ACCIDENT & TRAUMA BENEFIT
All costs related to the accident/trauma event will be covered, whether you are liable to pay the costs out of your own pocket or if your medical scheme pays from your savings.
ILLNESS BENEFIT
All costs related to the emergency illness event will be covered and paid up to R1 500 of the sub-limit, if you are liable to pay the costs out of your own pocket, or if paid from your medical scheme savings. This is applicable to any beneficiary 13 years and older who needs emergency treatment outside of normal consultation hours or treatment that can only be done in an emergency facility.
Out of normal consultation hours means 18h00 to 07h00 on Monday to Friday, and all of Saturday, Sunday, and South African public holidays. Subject to the OAL.
Cancer Benefits
Cancer Co-payment Benefit
This benefit applies if your Medical scheme cancer benefit has been reached and a percentage co-payment is imposed. This benefit incorporates co-payments for ongoing cancer-related and biological drugs. Ongoing treatment must be in line with the registered treatment plan of your Medical scheme to access this benefit. Subject to the OAL
Cancer Boost Benefit
The Cancer Boost Benefit is applicable to policyholders whose medical scheme option has a defined rand limit for cancer treatment and the rand limit on the medical scheme has been reached.
We will cover the costs of ongoing treatment in line with the medical scheme’s registered treatment plan once the rand limit has been reached. Subject to the OAL.
Value-added Benefits
Gap Cover Premium Waiver
Medical Scheme Premium Waiver
Sirago will pay the rand amount of the medical scheme premium, not higher than R4 000 per month for a
6-month period. This will be paid to the beneficiary for the upkeep of the medical scheme contributions in event of an accidental death or total permanent disability of the Sirago policyholder and where all beneficiaries are linked to a single medical scheme. This benefit is only payable for the medical scheme that the policyholder was on if there is dual medical scheme membership.
Accidental Death
This benefit will pay out for accidental death: at R6 000 for the Sirago policyholder, R5 000 for the adult dependant, and R3 000 for child dependants.
Cancer Cover (Initial Diagnosis)
This benefit will pay out a lump sum of R12 000 per dependant per lifetime in the event where you are diagnosed with malignant cancer from stage 2 onwards the first time ever. Any cancer prior to inception of the policy or pre-existing cancer is excluded.

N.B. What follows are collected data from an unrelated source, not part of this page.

(** C5, as amended.  When the settle request fails in transport, [pay]
    reports an ordinary failure and nothing else: for a network error,
    success=False and tx_hash=None with the text of the exception as error
    and an empty payer; for a status other than 200, success=False and
    tx_hash=None with the error "Settle request failed: HTTP <status> -
    <body>".  It is never reported as a success, and settle is requested
    once only, as the last call of the run. *)
Theorem settle_transport_failure_is_reported_as_failure
    (res : result PaymentResult) (tr : list event)
    (payload : Payload) (requirements : Requirements) :
  run (client.pay W self amount token recipient timeout_seconds auto_approve) = (res, tr) ->
  In (HttpPost (client.settle_url self) payload requirements) tr ->
  (forall e,
     requests_post W (client.settle_url self) payload requirements = Raise e ->
     res = Ok (mk_PaymentResult (JBool false) JNull (JStr (exn_str e))
                 "" recipient amount token)) /\
  (forall response,
     requests_post W (client.settle_url self) payload requirements = Ok response ->
     status_code response <> 200 ->
     exists account,
       res = Ok (mk_PaymentResult (JBool false) JNull
                   (JStr ("Settle request failed: HTTP "
                          ++ str_of_int (status_code response)
                          ++ " - " ++ resp_text response))
                   account recipient amount token)) /\
  (exists pre,
     tr = (pre ++ [HttpPost (client.verify_url self) payload requirements;
                   HttpPost (client.settle_url self) payload requirements])%list /\
     forall ev, In ev pre -> is_http ev = false).
Proof.
  intros E Hin.
  destruct (settle_post_context _ _ _ _ _ _ _ _ _ _ _ E Hin)
    as (pre & account & r0 & Htr & Hpre & _ & Hs & ->).
  split; [|split].
  - intros e He.
    destruct Hs as [e0 H0|r1 H0 H1|r1 e0 H0 H1|r1 data result H0 H1 H2 H3 H4 H5 H6];
      rewrite He in H0; try discriminate.
    injection H0 as <-. reflexivity.
  - intros response He Hst. exists account.
    destruct Hs as [e0 H0|r1 H0 H1|r1 e0 H0 H1|r1 data result H0 H1 H2 H3 H4 H5 H6];
      rewrite He in H0; try discriminate; injection H0 as <-;
      first [reflexivity | congruence].
  - exists pre. split; assumption.
Qed.

End PayResults.

(** *** Runs that exercise the theorems above *)

Lemma payment_result_shape_witness :
  exists result tr,
    Scenarios.pay_in Scenarios.funded "0.01" true = (Ok result, tr) /\
    success result = JBool true /\
    error result = JNull /\
    tx_hash result = JStr "0x1234".
Proof.
  do 2 eexists. split; [vm_compute; reflexivity|].
  split; [reflexivity|].
  edestruct (payment_result_shape Scenarios.funded Scenarios.client_default
               "0.01" "USDT" Scenarios.recipient_address 3600 true) as [Hok _].
  - vm_compute. reflexivity.
  - split; [apply Hok; reflexivity|reflexivity].
Defined.

(** C2, as stated, fails: a facilitator that answers settle with
    [{"success": true}] and no transaction yields success=True together
    with tx_hash=None. *)
Lemma success_without_transaction :
  ~ (forall W self amount token recipient timeout_seconds auto_approve result tr,
       run (client.pay W self amount token recipient timeout_seconds auto_approve)
         = (Ok result, tr) ->
       (success result = JBool true -> tx_hash result <> JNull /\ error result = JNull) /\
       (success result = JBool false -> error result <> JNull)).
Proof.
  intros H.
  eassert (E : run (client.pay Scenarios.unconfirmed_world Scenarios.client_default
                      "1" "USDT" Scenarios.recipient_address 3600 false) = (Ok _, _))
    by (vm_compute; reflexivity).
  destruct (H _ _ _ _ _ _ _ _ _ E) as [Hok _].
  destruct (Hok eq_refl) as [Htx _]. apply Htx. reflexivity.
Qed.

Lemma settle_only_after_valid_verify_witness :
  exists res tr payload requirements pre,
    Scenarios.pay_in Scenarios.funded "0.01" true = (res, tr) /\
    In (HttpPost (client.settle_url Scenarios.client_default) payload requirements) tr /\
    tr = (pre ++ [HttpPost (client.verify_url Scenarios.client_default) payload requirements;
                  HttpPost (client.settle_url Scenarios.client_default) payload requirements])%list.
Proof.
  destruct (Scenarios.pay_in Scenarios.funded "0.01" true) as [res tr] eqn:E.
  pose proof E as E'. vm_compute in E'. injection E' as <- <-.
  lazymatch type of E with
  | _ = (_, [_; _; HttpPost _ ?p ?r]) =>
      assert (Hin : In (HttpPost (client.settle_url Scenarios.client_default) p r)
                      (snd (Scenarios.pay_in Scenarios.funded "0.01" true)))
        by (rewrite E; right; right; left; reflexivity);
      rewrite E in Hin; cbn [snd] in Hin;
      destruct (settle_only_after_valid_verify _ _ _ _ _ _ _ _ _ _ _ E Hin)
        as (pre & response & data & v & Htr & _);
      do 2 eexists; exists p, r, pre
  end.
  split; [reflexivity|]. split; [exact Hin|exact Htr].
Defined.

Lemma settle_transport_failure_is_reported_as_failure_witness :
  exists res tr payload requirements,
    Scenarios.pay_in Scenarios.settle_lost_world "0.01" true = (res, tr) /\
    In (HttpPost (client.settle_url Scenarios.client_default) payload requirements) tr /\
    res = Ok (mk_PaymentResult (JBool false) JNull (JStr "Connection aborted.")
                "" Scenarios.recipient_address "0.01" "USDT").
Proof.
  destruct (Scenarios.pay_in Scenarios.settle_lost_world "0.01" true) as [res tr] eqn:E.
  pose proof E as E'. vm_compute in E'. injection E' as <- <-.
  lazymatch type of E with
  | _ = (_, [_; _; HttpPost _ ?p ?r]) =>
      assert (Hin : In (HttpPost (client.settle_url Scenarios.client_default) p r)
                      (snd (Scenarios.pay_in Scenarios.settle_lost_world "0.01" true)))
        by (rewrite E; right; right; left; reflexivity);
      rewrite E in Hin; cbn [snd] in Hin;
      destruct (settle_transport_failure_is_reported_as_failure _ _ _ _ _ _ _ _ _ _ _ E Hin)
        as (Hlost & _ & _);
      do 2 eexists; exists p, r
  end.
  split; [reflexivity|]. split; [exact Hin|].
  apply (Hlost Scenarios.connection_lost). reflexivity.
Defined.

Skin cancer is specifically excluded from cover on this policy, except malignant melanomas.
Sira'Go Baby
Sirago will pay out a lump sum of R2 000 to you, per newborn baby, when the baby is registered on your gap policy within 90 days of birth.
To register your newborn(s), simply fill out the additional dependant form and submit it to changes@sirago.co.za together with your baby’s birth certificate.

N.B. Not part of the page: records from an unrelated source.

(** *** class StyleCache, continued *)

(** [clear()]. *)
Definition StyleCache_clear : MS bool :=
  let* result :=
    execute
      (do lift (modify (set_cache (fun _ => ∅))) then
       do lift (modify (set_selectorCache (fun _ => ∅))) then
       let* now := lift (StyleCache.Date_now P) in
       modifyS (set_lastClearTime now))
      "CACHE_CLEAR_ERROR" in
  retS (succeeded result).

(** [periodicCleanup()]. *)
Definition StyleCache_periodicCleanup : MS unit :=
  do execute
       (let* now := lift (StyleCache.Date_now P) in
        let* last := getsS lastClearTime in
        if (now - last >? 60000)%Z
        then do StyleCache_clear then retS tt
        else retS tt)
       "CACHE_CLEANUP_ERROR"
  then retS tt.

(** *** class ElementSelector, continued *)

(** [removeHighlight()]; a highlighted element always has a [classList]. *)
Definition ElementSelector_removeHighlight : MS bool :=
  let* result :=
    executeDOMOperation
      (let* highlighted := getsS highlightedElement in
       match highlighted with
       | Some h =>
           do modifyS (set_highlightClass (fun nodes => nodes ∖ {[h]})) then
           modifyS (set_highlightedElement None)
       | None => retS tt
       end)
      "HIGHLIGHT_REMOVAL_ERROR" in
  retS (succeeded result).

(** [highlightElement(element)]. *)
Definition ElementSelector_highlightElement (element : option Element) : MS bool :=
  let* result :=
    executeDOMOperation
      (match element with
       | None => retS false
       | Some e =>
           do ElementSelector_removeHighlight then
           do modifyS (set_highlightClass (fun nodes => nodes ∪ {[handle e]})) then
           do modifyS (set_highlightedElement (Some (handle e))) then
           do modifyS (set_lastHoverElement (Some (handle e))) then
           retS true
       end)
      "ELEMENT_HIGHLIGHT_ERROR" in
  retS match result with
       | Success data => data
       | Failure _ => false
       end.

Sirago Medcare - Free Medical Scheme Alternative Dispute Resolution Service (ADR)
This benefit gives you access to MedCare’s free ADR service for all disputed PMB claims exceeding R9 000. You can also access the MedCare service for all claims less than R9 000, including all potential medical scheme disputes, at a 60%, 20%, and/or 15% discounted rate depending on the required service. Your broker can also access this service on your behalf and will subsequently have access to the MedCare website: siragomedcare.co.za.